Below is a listing. Write out exactly its lines between the one holding "(landing_fmt s (o_funded" and the one holding "because this employer", inclusive.

- - - - - - -

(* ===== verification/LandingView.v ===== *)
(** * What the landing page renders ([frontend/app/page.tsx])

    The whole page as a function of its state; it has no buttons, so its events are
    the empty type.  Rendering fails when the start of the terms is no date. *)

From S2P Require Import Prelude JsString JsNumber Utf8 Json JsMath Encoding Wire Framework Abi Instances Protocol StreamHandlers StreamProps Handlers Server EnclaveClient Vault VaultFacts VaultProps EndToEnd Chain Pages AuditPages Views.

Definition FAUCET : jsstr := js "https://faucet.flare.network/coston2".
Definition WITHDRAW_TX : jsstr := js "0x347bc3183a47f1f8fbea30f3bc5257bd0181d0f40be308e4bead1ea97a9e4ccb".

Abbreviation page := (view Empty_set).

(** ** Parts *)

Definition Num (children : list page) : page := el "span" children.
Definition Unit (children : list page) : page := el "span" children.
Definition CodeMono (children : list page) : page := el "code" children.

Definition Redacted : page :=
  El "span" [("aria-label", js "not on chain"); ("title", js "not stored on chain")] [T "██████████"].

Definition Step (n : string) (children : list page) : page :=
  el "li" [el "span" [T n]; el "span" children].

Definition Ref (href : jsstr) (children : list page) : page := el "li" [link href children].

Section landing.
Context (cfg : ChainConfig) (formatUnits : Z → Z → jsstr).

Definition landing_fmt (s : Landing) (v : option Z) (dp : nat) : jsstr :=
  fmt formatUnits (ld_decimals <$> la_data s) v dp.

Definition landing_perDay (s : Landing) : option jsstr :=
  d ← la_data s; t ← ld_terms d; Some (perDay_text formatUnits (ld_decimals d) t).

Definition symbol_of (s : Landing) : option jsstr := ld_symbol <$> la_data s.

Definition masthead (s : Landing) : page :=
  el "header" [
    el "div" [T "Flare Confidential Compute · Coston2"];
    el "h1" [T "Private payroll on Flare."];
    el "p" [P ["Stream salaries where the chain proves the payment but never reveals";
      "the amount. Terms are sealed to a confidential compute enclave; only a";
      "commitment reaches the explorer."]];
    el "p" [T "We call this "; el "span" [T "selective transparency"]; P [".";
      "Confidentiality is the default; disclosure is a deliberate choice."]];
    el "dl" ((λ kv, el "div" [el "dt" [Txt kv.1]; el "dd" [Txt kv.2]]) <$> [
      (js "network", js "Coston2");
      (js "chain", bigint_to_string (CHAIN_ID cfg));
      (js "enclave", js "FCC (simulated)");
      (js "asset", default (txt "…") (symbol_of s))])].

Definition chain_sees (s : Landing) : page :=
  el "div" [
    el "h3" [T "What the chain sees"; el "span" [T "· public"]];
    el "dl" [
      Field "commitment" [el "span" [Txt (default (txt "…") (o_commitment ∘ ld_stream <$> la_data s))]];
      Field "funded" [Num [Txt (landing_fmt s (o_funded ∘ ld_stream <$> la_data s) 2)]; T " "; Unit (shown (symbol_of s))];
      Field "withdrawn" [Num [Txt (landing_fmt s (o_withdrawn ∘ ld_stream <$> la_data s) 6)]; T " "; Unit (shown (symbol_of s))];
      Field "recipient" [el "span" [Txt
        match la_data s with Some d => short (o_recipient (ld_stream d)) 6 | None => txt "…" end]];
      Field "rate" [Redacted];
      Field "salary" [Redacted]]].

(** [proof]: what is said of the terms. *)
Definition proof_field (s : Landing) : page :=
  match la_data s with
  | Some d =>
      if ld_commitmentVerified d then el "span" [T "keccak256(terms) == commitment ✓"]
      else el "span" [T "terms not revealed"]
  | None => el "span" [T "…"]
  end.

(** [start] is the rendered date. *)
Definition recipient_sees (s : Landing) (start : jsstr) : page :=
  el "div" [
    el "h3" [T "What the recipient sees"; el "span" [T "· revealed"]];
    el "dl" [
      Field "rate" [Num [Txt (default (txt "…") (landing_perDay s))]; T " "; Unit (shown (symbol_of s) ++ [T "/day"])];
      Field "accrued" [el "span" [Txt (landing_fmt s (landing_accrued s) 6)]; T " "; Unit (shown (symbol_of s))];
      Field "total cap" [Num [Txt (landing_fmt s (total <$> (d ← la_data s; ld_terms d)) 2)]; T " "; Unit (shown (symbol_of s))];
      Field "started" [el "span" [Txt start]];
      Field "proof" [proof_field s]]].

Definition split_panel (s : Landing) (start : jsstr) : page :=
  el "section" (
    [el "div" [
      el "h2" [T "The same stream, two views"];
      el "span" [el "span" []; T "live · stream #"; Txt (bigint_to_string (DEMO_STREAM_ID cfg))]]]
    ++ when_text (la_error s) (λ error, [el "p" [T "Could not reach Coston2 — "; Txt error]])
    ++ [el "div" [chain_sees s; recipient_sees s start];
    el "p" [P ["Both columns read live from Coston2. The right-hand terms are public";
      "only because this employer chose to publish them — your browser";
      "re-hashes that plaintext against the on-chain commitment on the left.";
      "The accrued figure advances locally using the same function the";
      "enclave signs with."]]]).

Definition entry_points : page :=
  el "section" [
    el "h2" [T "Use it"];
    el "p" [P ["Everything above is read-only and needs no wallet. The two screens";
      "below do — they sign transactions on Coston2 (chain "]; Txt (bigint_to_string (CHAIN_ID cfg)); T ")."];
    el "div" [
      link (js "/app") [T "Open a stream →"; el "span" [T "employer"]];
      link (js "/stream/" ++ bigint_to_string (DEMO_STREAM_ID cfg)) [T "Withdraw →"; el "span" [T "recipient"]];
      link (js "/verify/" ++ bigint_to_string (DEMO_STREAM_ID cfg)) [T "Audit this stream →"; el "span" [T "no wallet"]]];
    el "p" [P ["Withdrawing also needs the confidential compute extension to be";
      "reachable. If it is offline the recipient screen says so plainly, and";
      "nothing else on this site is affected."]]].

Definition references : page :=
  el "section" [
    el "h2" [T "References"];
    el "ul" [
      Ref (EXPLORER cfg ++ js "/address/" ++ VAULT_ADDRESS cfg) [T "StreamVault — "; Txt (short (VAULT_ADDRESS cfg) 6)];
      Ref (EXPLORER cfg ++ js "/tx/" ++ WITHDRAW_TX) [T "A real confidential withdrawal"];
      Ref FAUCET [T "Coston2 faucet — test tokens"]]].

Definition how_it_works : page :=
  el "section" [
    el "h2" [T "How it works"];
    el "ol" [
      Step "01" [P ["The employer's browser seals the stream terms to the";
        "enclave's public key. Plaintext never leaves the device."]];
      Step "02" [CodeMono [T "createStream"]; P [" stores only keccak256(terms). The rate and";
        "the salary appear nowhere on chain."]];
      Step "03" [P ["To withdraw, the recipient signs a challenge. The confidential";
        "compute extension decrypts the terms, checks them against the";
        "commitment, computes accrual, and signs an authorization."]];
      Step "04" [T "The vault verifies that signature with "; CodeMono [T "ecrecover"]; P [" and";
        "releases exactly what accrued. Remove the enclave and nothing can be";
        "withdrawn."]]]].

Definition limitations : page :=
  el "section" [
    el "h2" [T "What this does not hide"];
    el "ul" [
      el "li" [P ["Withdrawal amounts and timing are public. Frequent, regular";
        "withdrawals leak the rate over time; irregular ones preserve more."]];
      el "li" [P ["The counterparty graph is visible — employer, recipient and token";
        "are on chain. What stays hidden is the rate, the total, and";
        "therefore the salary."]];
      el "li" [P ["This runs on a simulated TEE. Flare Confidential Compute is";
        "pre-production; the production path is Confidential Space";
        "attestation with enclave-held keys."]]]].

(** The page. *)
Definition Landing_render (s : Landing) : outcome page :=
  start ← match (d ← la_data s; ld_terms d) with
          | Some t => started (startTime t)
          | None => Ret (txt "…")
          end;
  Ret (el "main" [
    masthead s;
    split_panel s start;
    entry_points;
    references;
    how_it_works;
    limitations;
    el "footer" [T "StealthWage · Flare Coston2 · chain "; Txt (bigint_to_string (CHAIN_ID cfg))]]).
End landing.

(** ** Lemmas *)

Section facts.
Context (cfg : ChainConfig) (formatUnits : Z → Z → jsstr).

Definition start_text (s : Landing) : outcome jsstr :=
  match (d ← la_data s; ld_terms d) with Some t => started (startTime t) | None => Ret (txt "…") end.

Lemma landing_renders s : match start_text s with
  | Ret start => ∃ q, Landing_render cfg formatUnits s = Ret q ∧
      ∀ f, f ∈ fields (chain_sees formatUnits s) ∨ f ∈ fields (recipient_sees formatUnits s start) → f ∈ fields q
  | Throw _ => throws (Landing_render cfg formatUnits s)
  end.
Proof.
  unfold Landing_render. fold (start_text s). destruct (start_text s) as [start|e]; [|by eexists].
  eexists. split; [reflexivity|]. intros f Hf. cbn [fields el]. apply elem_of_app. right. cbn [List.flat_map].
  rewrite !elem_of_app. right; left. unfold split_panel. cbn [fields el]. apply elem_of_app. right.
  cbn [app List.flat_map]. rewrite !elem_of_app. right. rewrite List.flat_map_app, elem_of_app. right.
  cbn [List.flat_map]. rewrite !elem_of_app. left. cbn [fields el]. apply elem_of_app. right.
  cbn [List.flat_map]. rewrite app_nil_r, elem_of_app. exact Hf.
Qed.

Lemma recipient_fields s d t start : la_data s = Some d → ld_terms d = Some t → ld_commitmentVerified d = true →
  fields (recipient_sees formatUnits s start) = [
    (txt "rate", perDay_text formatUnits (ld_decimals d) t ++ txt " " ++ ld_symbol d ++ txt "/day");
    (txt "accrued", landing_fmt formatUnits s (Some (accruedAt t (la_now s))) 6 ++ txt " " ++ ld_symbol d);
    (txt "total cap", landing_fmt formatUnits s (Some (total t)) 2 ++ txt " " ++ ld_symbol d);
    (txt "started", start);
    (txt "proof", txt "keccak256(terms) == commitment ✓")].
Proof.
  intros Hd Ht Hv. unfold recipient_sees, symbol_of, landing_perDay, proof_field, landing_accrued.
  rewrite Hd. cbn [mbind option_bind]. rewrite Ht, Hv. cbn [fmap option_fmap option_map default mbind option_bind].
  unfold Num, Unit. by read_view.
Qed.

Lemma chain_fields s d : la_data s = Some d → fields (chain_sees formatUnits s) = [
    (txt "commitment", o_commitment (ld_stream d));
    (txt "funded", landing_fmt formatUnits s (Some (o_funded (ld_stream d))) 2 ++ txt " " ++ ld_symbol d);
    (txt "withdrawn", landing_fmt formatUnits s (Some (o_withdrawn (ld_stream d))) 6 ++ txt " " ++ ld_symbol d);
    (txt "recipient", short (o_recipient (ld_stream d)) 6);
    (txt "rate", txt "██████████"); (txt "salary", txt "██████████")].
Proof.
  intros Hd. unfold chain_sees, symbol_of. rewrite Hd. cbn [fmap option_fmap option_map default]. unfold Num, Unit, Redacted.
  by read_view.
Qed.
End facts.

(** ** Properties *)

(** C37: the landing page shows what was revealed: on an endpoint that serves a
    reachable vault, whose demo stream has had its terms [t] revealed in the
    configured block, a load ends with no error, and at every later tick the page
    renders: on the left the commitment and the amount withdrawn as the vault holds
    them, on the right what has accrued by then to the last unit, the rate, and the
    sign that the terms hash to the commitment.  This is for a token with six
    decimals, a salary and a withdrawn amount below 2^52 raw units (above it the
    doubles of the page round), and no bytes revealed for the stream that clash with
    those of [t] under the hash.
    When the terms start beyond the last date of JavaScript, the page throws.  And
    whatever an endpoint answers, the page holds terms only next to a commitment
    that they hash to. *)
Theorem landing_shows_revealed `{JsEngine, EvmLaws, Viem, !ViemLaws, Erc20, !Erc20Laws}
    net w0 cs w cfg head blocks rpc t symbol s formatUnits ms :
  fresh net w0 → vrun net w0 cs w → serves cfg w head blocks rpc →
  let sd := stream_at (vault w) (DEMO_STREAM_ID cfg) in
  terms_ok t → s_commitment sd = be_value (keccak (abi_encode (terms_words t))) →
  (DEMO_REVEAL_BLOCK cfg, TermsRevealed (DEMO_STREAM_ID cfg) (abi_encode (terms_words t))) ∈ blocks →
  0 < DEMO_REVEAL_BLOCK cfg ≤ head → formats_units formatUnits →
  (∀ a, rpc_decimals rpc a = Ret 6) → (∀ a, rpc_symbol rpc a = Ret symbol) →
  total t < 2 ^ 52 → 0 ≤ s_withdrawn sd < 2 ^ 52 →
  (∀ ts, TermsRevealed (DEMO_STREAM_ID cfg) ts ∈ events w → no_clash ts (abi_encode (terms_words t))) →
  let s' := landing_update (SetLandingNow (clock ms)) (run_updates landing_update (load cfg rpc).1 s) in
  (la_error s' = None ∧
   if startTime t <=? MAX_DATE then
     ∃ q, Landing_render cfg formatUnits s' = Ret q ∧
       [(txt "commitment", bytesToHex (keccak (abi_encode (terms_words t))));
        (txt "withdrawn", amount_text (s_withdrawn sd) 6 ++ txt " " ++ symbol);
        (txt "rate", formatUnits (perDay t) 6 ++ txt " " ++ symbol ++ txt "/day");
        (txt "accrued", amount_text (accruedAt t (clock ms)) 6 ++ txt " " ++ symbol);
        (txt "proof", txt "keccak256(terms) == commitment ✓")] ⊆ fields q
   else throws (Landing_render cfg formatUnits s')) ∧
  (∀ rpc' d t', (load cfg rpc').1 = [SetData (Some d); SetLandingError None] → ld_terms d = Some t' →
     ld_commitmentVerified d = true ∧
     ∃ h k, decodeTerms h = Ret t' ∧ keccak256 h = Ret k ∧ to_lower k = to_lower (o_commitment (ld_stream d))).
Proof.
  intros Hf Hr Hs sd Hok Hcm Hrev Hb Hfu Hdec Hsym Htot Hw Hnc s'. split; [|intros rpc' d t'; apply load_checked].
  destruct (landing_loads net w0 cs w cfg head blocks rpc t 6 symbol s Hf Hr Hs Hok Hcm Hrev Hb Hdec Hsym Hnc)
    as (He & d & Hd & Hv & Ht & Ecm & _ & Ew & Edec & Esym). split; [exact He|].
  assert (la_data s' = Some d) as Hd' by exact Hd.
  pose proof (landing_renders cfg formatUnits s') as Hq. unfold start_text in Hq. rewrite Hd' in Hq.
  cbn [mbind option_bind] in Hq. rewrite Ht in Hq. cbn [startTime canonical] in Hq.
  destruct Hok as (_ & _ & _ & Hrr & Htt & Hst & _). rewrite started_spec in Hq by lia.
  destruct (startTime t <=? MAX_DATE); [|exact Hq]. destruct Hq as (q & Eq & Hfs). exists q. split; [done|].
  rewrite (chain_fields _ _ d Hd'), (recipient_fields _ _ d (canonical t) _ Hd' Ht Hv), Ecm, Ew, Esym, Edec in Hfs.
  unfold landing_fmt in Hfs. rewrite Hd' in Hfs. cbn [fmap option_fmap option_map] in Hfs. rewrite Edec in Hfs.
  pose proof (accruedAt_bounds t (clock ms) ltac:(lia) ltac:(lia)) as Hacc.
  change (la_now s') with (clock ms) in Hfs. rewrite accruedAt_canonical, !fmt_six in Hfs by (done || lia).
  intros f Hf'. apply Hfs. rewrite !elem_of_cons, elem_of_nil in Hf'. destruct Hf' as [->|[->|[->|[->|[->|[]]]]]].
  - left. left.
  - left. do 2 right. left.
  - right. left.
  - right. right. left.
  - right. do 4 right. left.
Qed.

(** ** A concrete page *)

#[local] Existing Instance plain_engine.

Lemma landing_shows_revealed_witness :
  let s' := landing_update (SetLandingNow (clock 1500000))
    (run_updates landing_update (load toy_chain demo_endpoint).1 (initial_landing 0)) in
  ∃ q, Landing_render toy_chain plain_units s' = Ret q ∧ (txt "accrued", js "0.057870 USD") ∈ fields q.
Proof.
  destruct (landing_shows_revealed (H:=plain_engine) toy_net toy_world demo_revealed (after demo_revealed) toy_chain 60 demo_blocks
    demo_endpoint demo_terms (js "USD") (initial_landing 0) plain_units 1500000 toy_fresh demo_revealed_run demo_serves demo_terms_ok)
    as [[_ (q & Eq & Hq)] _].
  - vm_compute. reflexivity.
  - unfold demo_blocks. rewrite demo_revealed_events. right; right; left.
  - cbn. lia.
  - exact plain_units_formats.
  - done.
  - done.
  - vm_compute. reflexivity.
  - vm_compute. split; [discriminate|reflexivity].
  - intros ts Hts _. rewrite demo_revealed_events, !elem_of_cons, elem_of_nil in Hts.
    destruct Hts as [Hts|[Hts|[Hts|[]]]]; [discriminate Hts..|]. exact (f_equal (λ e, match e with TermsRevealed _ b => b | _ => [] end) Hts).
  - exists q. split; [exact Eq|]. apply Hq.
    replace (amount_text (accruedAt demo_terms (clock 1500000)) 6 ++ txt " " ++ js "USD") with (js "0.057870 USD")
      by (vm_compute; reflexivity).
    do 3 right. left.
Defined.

- - - - - - -

#### [EXERCISE ANSWER]
      Field "funded" [Num [Txt (landing_fmt s (o_funded ∘ ld_stream <$> la_data s) 2)]; T " "; Unit (shown (symbol_of s))];
      Field "withdrawn" [Num [Txt (landing_fmt s (o_withdrawn ∘ ld_stream <$> la_data s) 6)]; T " "; Unit (shown (symbol_of s))];
      Field "recipient" [el "span" [Txt
        match la_data s with Some d => short (o_recipient (ld_stream d)) 6 | None => txt "…" end]];
      Field "rate" [Redacted];
      Field "salary" [Redacted]]].

(** [proof]: what is said of the terms. *)
Definition proof_field (s : Landing) : page :=
  match la_data s with
  | Some d =>
      if ld_commitmentVerified d then el "span" [T "keccak256(terms) == commitment ✓"]
      else el "span" [T "terms not revealed"]
  | None => el "span" [T "…"]
  end.

(** [start] is the rendered date. *)
Definition recipient_sees (s : Landing) (start : jsstr) : page :=
  el "div" [
    el "h3" [T "What the recipient sees"; el "span" [T "· revealed"]];
    el "dl" [
      Field "rate" [Num [Txt (default (txt "…") (landing_perDay s))]; T " "; Unit (shown (symbol_of s) ++ [T "/day"])];
      Field "accrued" [el "span" [Txt (landing_fmt s (landing_accrued s) 6)]; T " "; Unit (shown (symbol_of s))];
      Field "total cap" [Num [Txt (landing_fmt s (total <$> (d ← la_data s; ld_terms d)) 2)]; T " "; Unit (shown (symbol_of s))];
      Field "started" [el "span" [Txt start]];
      Field "proof" [proof_field s]]].

Definition split_panel (s : Landing) (start : jsstr) : page :=
  el "section" (
    [el "div" [
      el "h2" [T "The same stream, two views"];
      el "span" [el "span" []; T "live · stream #"; Txt (bigint_to_string (DEMO_STREAM_ID cfg))]]]
    ++ when_text (la_error s) (λ error, [el "p" [T "Could not reach Coston2 — "; Txt error]])
    ++ [el "div" [chain_sees s; recipient_sees s start];
    el "p" [P ["Both columns read live from Coston2. The right-hand terms are public";
      "only because this employer chose to publish them — your browser";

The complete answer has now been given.